-- WORK INSTRUCTION --
Spot each line in the records below where the word "Hstep" occurs, then copy it.
^^^^^^^^
(** * py-caskdb: the record codec ([format.py]) and the disk store
    ([disk_store.py]) as a shallow embedding.

    Python values are modelled as follows.
    - [int] is [Z] (unbounded).
    - [bytes] is [list byte].
    - [str] is a list of Unicode code points, [list N]; [len] of a [str]
      counts code points, [len] of a [bytes] counts bytes.
    - an exception is the [Raise] case of [result]; the state reached
      when the exception is raised is kept next to it wherever the
      source has already mutated something.
    - the disk is a finite map from file names to file contents; failures
      of the operating system other than a missing file are not modelled. *)

From Stdlib Require Import ZArith NArith Lia.
From Stdlib.Strings Require Import Byte Ascii String.
From stdpp Require Import base option list gmap.
From Equations Require Import Equations.

Local Open Scope Z_scope.

(** [inspect x] keeps the equation [x = y] when matching on [x]. *)
Definition inspect {A : Type} (x : A) : { y : A | x = y } := exist _ x eq_refl.

(** ** Python values and exceptions *)

Abbreviation bytes := (list byte).
Abbreviation pystr := (list N).

Inductive exn : Set :=
| StructError          (* struct.error *)
| UnicodeEncodeError
| UnicodeDecodeError
| FileNotFoundError
| OSError.

Inductive result (A : Type) : Type :=
| Ok (a : A)
| Raise (e : exn).
Arguments Ok {A} a.
Arguments Raise {A} e.

#[global] Instance result_ret : MRet result := λ A a, Ok a.
#[global] Instance result_bind : MBind result := λ A B f r,
  match r with
  | Ok a => f a
  | Raise e => Raise e
  end.

(** [len(x)] as a Python [int]. *)
Definition len {A} (l : list A) : Z := Z.of_nat (length l).

(** Slices [data[:n]] and [data[n:]] for a literal [n >= 0]. *)
Definition slice_to {A} (n : nat) (data : list A) : list A := take n data.
Definition slice_from {A} (n : nat) (data : list A) : list A := drop n data.

(** ** Bytes and 32-bit fields *)

Definition byte_of_N (n : N) : byte :=
  match Byte.of_N (n mod 256)%N with
  | Some b => b
  | None => x00
  end.

Definition byte_of_Z (z : Z) : byte := byte_of_N (Z.to_N (z mod 256)).
Definition Z_of_byte (b : byte) : Z := Z.of_N (Byte.to_N b).

(** The byte order of the platform: the format strings of the program
    carry no byte-order prefix, so [struct] uses the native one. *)
Inductive byteorder : Set := Little | Big.

(** ** The [struct] module, for the format codes the program uses

    ["I"] is a native [unsigned int], four bytes; ["<n>s"] is a field of
    [n] raw bytes.  The formats of the program (["III"], ["<k>s<v>s"],
    ["<n>s"]) need no alignment padding in native mode, so none is
    modelled. *)

Inductive fmt_code : Set :=
| FmtI
| FmtS (count : Z).

Inductive sval : Set :=
| VInt (z : Z)
| VBytes (b : bytes).

Definition code_size (c : fmt_code) : Z :=
  match c with
  | FmtI => 4
  | FmtS n => n
  end.

Definition fmt_ok (c : fmt_code) : bool :=
  match c with
  | FmtI => true
  | FmtS n => 0 <=? n
  end.

Definition calcsize (fmt : list fmt_code) : Z :=
  foldr (λ c acc, code_size c + acc) 0 fmt.

Definition UINT_MAX : Z := 4294967295.

Section Codec.

Variable order : byteorder.

Definition native (bs : bytes) : bytes :=
  match order with
  | Little => bs
  | Big => rev bs
  end.

(** The four bytes of an in-range [unsigned int]. *)
Definition pack_I (z : Z) : bytes :=
  native [byte_of_Z z; byte_of_Z (z / 256);
          byte_of_Z (z / 65536); byte_of_Z (z / 16777216)].

Definition unpack_I (bs : bytes) : Z :=
  match native bs with
  | [b0; b1; b2; b3] =>
      Z_of_byte b0 + 256 * Z_of_byte b1
      + 65536 * Z_of_byte b2 + 16777216 * Z_of_byte b3
  | _ => 0
  end.

(** An ["<n>s"] field: the argument is cut to [n] bytes, or padded with
    null bytes up to [n]. *)
Definition pack_s (n : Z) (b : bytes) : bytes :=
  take (Z.to_nat n) b ++ replicate (Z.to_nat n - length b)%nat x00.

(** [struct.pack(fmt, *args)]. *)
Fixpoint struct_pack (fmt : list fmt_code) (args : list sval) : result bytes :=
  match fmt, args with
  | [], [] => Ok []
  | FmtI :: fmt', VInt z :: args' =>
      if (0 <=? z) && (z <=? UINT_MAX)
      then rest ← struct_pack fmt' args'; Ok (pack_I z ++ rest)
      else Raise StructError
  | FmtS n :: fmt', VBytes b :: args' =>
      if 0 <=? n
      then rest ← struct_pack fmt' args'; Ok (pack_s n b ++ rest)
      else Raise StructError
  | _, _ => Raise StructError
  end.

Fixpoint unpack_fields (fmt : list fmt_code) (data : bytes) : list sval :=
  match fmt with
  | [] => []
  | FmtI :: fmt' => VInt (unpack_I (take 4 data)) :: unpack_fields fmt' (drop 4 data)
  | FmtS n :: fmt' =>
      VBytes (take (Z.to_nat n) data) :: unpack_fields fmt' (drop (Z.to_nat n) data)
  end.

(** [struct.unpack(fmt, data)]: the buffer must have exactly the size the
    format calls for. *)
Definition struct_unpack (fmt : list fmt_code) (data : bytes) : result (list sval) :=
  if forallb fmt_ok fmt && (len data =? calcsize fmt)
  then Ok (unpack_fields fmt data)
  else Raise StructError.

(** ** UTF-8: [str.encode("utf-8")] and [bytes.decode("utf-8")], strict *)

Definition cont (n : N) : byte := byte_of_N (N.lor 128 (N.land n 63)).

Definition utf8_encode_char (c : N) : result bytes :=
  if (c <? 128)%N then Ok [byte_of_N c]
  else if (c <? 2048)%N then
    Ok [byte_of_N (N.lor 192 (N.shiftr c 6)); cont c]
  else if (c <? 65536)%N then
    if (55296 <=? c)%N && (c <=? 57343)%N then Raise UnicodeEncodeError
    else Ok [byte_of_N (N.lor 224 (N.shiftr c 12)); cont (N.shiftr c 6); cont c]
  else if (c <? 1114112)%N then
    Ok [byte_of_N (N.lor 240 (N.shiftr c 18)); cont (N.shiftr c 12);
        cont (N.shiftr c 6); cont c]
  else Raise UnicodeEncodeError.

Fixpoint utf8_encode (s : pystr) : result bytes :=
  match s with
  | [] => Ok []
  | c :: s' =>
      b ← utf8_encode_char c;
      rest ← utf8_encode s';
      Ok (b ++ rest)
  end.

Definition in_range (lo hi : N) (b : byte) : bool :=
  ((lo <=? Byte.to_N b) && (Byte.to_N b <=? hi))%N.

Definition is_cont (b : byte) : bool := in_range 128 191 b.

Definition low6 (b : byte) : N := N.land (Byte.to_N b) 63.

(** One decoding step: the code point and the bytes left, or [None] on an
    ill-formed or cut sequence.  Over-long forms, surrogates and code
    points above U+10FFFF are ill-formed. *)
Definition utf8_decode_char (data : bytes) : option (N * bytes) :=
  match data with
  | [] => None
  | b0 :: r0 =>
      let n0 := Byte.to_N b0 in
      if (n0 <? 128)%N then Some (n0, r0)
      else if in_range 194 223 b0 then
        match r0 with
        | b1 :: r1 =>
            if is_cont b1
            then Some (N.lor (N.shiftl (N.land n0 31) 6) (low6 b1), r1)
            else None
        | _ => None
        end
      else if in_range 224 239 b0 then
        match r0 with
        | b1 :: b2 :: r2 =>
            let lo := if (n0 =? 224)%N then 160%N else 128%N in
            let hi := if (n0 =? 237)%N then 159%N else 191%N in
            if in_range lo hi b1 && is_cont b2
            then Some (N.lor (N.shiftl (N.land n0 15) 12)
                        (N.lor (N.shiftl (low6 b1) 6) (low6 b2)), r2)
            else None
        | _ => None
        end
      else if in_range 240 244 b0 then
        match r0 with
        | b1 :: b2 :: b3 :: r3 =>
            let lo := if (n0 =? 240)%N then 144%N else 128%N in
            let hi := if (n0 =? 244)%N then 143%N else 191%N in
            if in_range lo hi b1 && is_cont b2 && is_cont b3
            then Some (N.lor (N.shiftl (N.land n0 7) 18)
                        (N.lor (N.shiftl (low6 b1) 12)
                          (N.lor (N.shiftl (low6 b2) 6) (low6 b3))), r3)
            else None
        | _ => None
        end
      else None
  end.

(** [bytes.decode("utf-8")]: every step consumes at least one byte. *)
Equations? utf8_decode (data : bytes) : result pystr by wf (length data) lt :=
  utf8_decode [] := Ok [];
  utf8_decode (b :: r) with inspect (utf8_decode_char (b :: r)) := {
    | exist _ None _ => Raise UnicodeDecodeError
    | exist _ (Some (c, rest)) Hstep with utf8_decode rest := {
        | Ok s => Ok (c :: s)
        | Raise e => Raise e } }.
Proof.
  revert Hstep. unfold utf8_decode_char.
  repeat first
    [ progress (intros [= <- <-]; simpl; lia)
    | discriminate
    | match goal with
      | |- context [if ?c then _ else _] => destruct c
      | |- context [match ?l with [] => _ | _ :: _ => _ end] => destruct l
      end ].
Qed.

(** ** format.py *)

Definition encode_header (timestamp key_size value_size : Z) : result bytes :=
  struct_pack [FmtI; FmtI; FmtI] [VInt timestamp; VInt key_size; VInt value_size].

Definition encode_kv (timestamp : Z) (key value : pystr) : result (Z * bytes) :=
  let key_size := len key in
  let value_size := len value in
  header ← encode_header timestamp key_size value_size;
  let format := [FmtS key_size; FmtS value_size] in
  kb ← utf8_encode key;
  vb ← utf8_encode value;
  encoded_kv ← struct_pack format [VBytes kb; VBytes vb];
  Ok (key_size + value_size, header ++ encoded_kv).

Definition decode_header (data : bytes) : result (Z * Z * Z) :=
  header ← struct_unpack [FmtI; FmtI; FmtI] data;
  match header with
  | [VInt timestamp; VInt key_size; VInt value_size] =>
      Ok (timestamp, key_size, value_size)
  | _ => Raise StructError
  end.

Definition decode_kv (data : bytes) : result (Z * pystr * pystr) :=
  '(timestamp, key_size, value_size) ← decode_header (slice_to 12 data);
  fields ← struct_unpack [FmtS key_size; FmtS value_size] (slice_from 12 data);
  match fields with
  | [VBytes key; VBytes value] =>
      k ← utf8_decode key;
      v ← utf8_decode value;
      Ok (timestamp, k, v)
  | _ => Raise StructError
  end.

End Codec.

(** ** Files

    The disk maps a file name to the bytes of the file.  A file object
    is a file name and a position. *)

Abbreviation disk := (gmap pystr bytes).

Record handle : Type := Handle {
  h_name : pystr;
  h_pos : Z
}.

Definition file_content (d : disk) (name : pystr) : bytes :=
  default [] (d !! name).

(** [open(name, "ab+")]: the file is created when it is missing and the
    position starts at its end. *)
Definition open_append (d : disk) (name : pystr) : disk * handle :=
  let d' := match d !! name with
            | Some _ => d
            | None => <[name := []]> d
            end in
  (d', Handle name (len (file_content d' name))).

(** [open(name, "rb")]. *)
Definition open_read (d : disk) (name : pystr) : result handle :=
  match d !! name with
  | Some _ => Ok (Handle name 0)
  | None => Raise FileNotFoundError
  end.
^^^^^^^^
-- YOUR SOLUTION --
    | exist _ (Some (c, rest)) Hstep with utf8_decode rest := {
  revert Hstep. unfold utf8_decode_char.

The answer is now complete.